Required action:
Each line in the entries that has the word "revert" has to be copied.

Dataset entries

++++++++

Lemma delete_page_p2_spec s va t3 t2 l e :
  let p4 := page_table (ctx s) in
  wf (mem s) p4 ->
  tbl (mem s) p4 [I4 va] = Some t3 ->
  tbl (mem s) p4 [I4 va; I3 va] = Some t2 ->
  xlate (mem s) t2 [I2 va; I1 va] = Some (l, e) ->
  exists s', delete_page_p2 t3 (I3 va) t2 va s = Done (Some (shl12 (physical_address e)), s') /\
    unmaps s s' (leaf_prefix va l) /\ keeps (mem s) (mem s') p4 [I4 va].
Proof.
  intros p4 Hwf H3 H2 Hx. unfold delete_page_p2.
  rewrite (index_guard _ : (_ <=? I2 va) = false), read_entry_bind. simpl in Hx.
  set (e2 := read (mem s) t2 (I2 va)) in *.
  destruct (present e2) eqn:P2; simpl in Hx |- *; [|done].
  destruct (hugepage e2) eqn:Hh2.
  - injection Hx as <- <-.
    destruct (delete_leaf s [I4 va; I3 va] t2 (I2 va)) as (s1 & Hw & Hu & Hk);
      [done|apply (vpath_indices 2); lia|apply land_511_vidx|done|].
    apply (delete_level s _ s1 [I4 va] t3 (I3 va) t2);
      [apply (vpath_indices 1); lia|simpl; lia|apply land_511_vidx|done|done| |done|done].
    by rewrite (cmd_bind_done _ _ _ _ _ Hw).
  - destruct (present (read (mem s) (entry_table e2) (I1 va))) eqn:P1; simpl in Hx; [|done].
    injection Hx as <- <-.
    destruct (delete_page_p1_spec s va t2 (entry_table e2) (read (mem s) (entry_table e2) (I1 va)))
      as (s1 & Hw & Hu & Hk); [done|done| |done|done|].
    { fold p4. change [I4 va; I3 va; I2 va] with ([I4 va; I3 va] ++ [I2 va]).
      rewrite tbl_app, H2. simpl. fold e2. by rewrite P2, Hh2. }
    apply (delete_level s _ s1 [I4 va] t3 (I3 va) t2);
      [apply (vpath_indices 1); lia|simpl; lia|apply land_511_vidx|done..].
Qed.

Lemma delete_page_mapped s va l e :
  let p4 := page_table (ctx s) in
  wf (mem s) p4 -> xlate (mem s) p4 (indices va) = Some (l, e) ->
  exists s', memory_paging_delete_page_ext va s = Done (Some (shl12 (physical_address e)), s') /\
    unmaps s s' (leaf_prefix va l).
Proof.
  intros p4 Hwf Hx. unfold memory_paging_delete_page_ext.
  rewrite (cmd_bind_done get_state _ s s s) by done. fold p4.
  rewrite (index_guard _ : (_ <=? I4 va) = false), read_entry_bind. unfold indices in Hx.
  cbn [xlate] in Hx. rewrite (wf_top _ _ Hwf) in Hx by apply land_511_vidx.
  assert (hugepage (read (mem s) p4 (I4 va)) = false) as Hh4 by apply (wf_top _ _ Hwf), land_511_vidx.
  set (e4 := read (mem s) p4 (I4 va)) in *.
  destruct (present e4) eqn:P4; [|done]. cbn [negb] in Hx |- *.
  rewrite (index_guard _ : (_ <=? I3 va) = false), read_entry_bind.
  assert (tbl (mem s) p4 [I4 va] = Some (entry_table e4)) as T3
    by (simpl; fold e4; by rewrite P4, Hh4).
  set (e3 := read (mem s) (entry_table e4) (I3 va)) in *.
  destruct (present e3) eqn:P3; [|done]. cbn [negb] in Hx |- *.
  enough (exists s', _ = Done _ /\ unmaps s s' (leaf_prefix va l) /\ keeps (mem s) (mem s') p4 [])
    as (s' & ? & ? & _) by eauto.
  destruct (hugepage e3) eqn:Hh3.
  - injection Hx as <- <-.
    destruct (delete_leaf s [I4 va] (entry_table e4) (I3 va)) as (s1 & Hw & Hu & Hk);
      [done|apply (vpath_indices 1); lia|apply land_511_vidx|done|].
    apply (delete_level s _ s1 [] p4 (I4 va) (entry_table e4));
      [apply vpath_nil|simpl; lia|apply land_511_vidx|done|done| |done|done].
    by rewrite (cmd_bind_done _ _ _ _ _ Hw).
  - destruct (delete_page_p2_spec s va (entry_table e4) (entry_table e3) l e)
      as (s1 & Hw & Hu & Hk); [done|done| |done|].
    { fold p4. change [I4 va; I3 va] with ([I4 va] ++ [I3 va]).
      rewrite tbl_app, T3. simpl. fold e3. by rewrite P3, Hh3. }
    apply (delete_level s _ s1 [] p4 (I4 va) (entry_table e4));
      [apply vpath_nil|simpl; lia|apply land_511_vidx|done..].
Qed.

++++++++

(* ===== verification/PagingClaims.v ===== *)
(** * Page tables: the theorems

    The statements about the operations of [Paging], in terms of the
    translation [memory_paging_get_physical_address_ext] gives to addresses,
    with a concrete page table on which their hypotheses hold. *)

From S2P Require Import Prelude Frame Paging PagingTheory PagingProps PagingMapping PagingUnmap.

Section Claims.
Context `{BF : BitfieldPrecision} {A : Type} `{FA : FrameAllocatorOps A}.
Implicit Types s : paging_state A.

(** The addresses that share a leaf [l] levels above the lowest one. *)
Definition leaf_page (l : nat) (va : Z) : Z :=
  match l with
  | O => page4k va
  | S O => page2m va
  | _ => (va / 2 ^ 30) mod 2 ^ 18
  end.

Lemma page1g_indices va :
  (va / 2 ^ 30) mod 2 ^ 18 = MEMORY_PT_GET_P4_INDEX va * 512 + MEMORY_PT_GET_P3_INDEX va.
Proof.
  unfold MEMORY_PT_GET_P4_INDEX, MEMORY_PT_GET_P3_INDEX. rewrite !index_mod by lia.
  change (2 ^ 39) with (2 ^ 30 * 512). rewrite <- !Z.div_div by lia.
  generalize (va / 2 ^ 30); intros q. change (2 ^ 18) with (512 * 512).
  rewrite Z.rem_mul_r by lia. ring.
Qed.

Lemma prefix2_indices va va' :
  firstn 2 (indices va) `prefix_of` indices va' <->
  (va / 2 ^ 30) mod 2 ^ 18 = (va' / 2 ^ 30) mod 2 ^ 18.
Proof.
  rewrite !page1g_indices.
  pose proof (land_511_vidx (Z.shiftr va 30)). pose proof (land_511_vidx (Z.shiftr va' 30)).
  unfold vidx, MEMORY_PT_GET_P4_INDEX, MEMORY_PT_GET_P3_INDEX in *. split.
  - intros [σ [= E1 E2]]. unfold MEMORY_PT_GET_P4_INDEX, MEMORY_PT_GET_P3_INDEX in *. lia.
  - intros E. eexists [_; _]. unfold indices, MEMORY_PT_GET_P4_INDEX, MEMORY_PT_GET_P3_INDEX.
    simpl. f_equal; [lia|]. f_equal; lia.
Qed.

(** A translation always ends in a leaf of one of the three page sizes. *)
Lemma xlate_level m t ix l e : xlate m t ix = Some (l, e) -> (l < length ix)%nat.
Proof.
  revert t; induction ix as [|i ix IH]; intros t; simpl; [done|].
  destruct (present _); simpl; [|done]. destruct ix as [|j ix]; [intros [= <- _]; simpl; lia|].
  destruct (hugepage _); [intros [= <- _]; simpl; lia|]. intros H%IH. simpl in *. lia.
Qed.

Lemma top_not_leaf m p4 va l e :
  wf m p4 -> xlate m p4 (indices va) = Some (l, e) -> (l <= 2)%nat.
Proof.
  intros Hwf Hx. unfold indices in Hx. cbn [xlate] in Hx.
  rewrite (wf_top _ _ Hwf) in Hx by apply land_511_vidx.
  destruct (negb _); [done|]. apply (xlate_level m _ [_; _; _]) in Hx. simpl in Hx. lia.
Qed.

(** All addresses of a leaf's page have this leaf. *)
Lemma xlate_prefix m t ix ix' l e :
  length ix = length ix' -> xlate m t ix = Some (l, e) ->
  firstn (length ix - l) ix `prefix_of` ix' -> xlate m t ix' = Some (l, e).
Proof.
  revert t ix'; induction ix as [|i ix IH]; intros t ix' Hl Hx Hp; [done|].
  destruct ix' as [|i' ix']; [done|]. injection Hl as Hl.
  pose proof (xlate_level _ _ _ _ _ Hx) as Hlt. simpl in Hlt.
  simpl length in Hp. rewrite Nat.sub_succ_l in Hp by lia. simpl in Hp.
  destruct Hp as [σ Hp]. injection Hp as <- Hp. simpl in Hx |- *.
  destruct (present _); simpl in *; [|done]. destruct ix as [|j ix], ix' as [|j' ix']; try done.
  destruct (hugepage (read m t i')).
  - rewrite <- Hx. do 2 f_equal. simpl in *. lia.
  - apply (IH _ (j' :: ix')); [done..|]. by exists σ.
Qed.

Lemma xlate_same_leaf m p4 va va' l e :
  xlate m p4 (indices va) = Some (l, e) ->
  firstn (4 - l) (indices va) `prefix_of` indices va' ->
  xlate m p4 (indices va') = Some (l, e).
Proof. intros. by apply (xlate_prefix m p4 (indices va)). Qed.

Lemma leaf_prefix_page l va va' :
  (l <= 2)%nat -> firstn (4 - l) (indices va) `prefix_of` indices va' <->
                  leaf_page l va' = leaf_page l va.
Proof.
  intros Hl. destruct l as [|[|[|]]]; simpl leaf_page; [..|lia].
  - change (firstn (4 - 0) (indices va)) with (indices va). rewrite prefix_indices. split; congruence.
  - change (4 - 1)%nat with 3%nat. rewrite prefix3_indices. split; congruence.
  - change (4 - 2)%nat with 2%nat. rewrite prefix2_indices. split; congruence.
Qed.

++++++++

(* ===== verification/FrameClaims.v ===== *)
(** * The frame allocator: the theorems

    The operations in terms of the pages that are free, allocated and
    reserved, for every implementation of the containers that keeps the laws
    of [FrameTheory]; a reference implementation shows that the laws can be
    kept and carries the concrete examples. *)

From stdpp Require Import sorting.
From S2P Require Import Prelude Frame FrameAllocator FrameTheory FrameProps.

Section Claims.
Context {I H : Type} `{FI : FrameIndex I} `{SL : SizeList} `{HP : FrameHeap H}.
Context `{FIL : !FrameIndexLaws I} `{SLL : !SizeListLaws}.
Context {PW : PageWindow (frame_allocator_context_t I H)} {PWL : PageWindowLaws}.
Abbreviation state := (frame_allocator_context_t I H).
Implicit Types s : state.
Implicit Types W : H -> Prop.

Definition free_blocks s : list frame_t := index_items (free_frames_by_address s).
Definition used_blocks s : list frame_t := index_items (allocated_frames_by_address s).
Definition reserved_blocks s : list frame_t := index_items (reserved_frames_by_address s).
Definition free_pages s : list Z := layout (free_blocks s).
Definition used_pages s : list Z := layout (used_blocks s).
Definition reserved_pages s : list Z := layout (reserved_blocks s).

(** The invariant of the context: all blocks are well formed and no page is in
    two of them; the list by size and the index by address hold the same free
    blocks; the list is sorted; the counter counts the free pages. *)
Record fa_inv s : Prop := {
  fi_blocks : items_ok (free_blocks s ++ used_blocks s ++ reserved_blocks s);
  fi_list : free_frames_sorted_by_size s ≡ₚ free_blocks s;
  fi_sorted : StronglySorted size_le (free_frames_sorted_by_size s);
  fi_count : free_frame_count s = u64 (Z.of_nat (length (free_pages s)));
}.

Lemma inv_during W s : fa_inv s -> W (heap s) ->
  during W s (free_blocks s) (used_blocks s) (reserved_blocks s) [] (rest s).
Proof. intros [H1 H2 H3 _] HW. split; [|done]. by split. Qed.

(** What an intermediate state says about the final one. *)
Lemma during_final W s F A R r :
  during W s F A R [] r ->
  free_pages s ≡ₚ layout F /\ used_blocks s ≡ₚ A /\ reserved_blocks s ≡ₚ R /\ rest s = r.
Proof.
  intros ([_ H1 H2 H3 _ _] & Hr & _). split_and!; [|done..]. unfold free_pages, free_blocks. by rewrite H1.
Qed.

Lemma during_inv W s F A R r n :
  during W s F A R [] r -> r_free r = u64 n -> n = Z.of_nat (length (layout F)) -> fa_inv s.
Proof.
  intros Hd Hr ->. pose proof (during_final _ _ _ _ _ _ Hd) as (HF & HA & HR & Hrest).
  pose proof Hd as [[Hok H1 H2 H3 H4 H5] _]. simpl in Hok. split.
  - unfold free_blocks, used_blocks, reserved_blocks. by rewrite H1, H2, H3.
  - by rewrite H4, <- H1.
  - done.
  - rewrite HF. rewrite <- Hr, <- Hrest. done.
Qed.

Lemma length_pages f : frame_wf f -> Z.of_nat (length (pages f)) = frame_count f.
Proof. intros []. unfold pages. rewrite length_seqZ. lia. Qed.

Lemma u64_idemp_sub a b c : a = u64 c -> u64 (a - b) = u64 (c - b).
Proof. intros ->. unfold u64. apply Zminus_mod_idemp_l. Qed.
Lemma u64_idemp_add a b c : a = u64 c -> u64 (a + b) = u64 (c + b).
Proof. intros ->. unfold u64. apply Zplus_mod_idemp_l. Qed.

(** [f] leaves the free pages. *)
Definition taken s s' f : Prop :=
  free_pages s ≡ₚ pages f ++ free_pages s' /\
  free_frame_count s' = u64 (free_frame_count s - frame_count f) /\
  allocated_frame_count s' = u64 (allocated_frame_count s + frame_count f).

++++++++

Response area:
  revert t; induction ix as [|i ix IH]; intros t; simpl; [done|].
  revert t ix'; induction ix as [|i ix IH]; intros t ix' Hl Hx Hp; [done|].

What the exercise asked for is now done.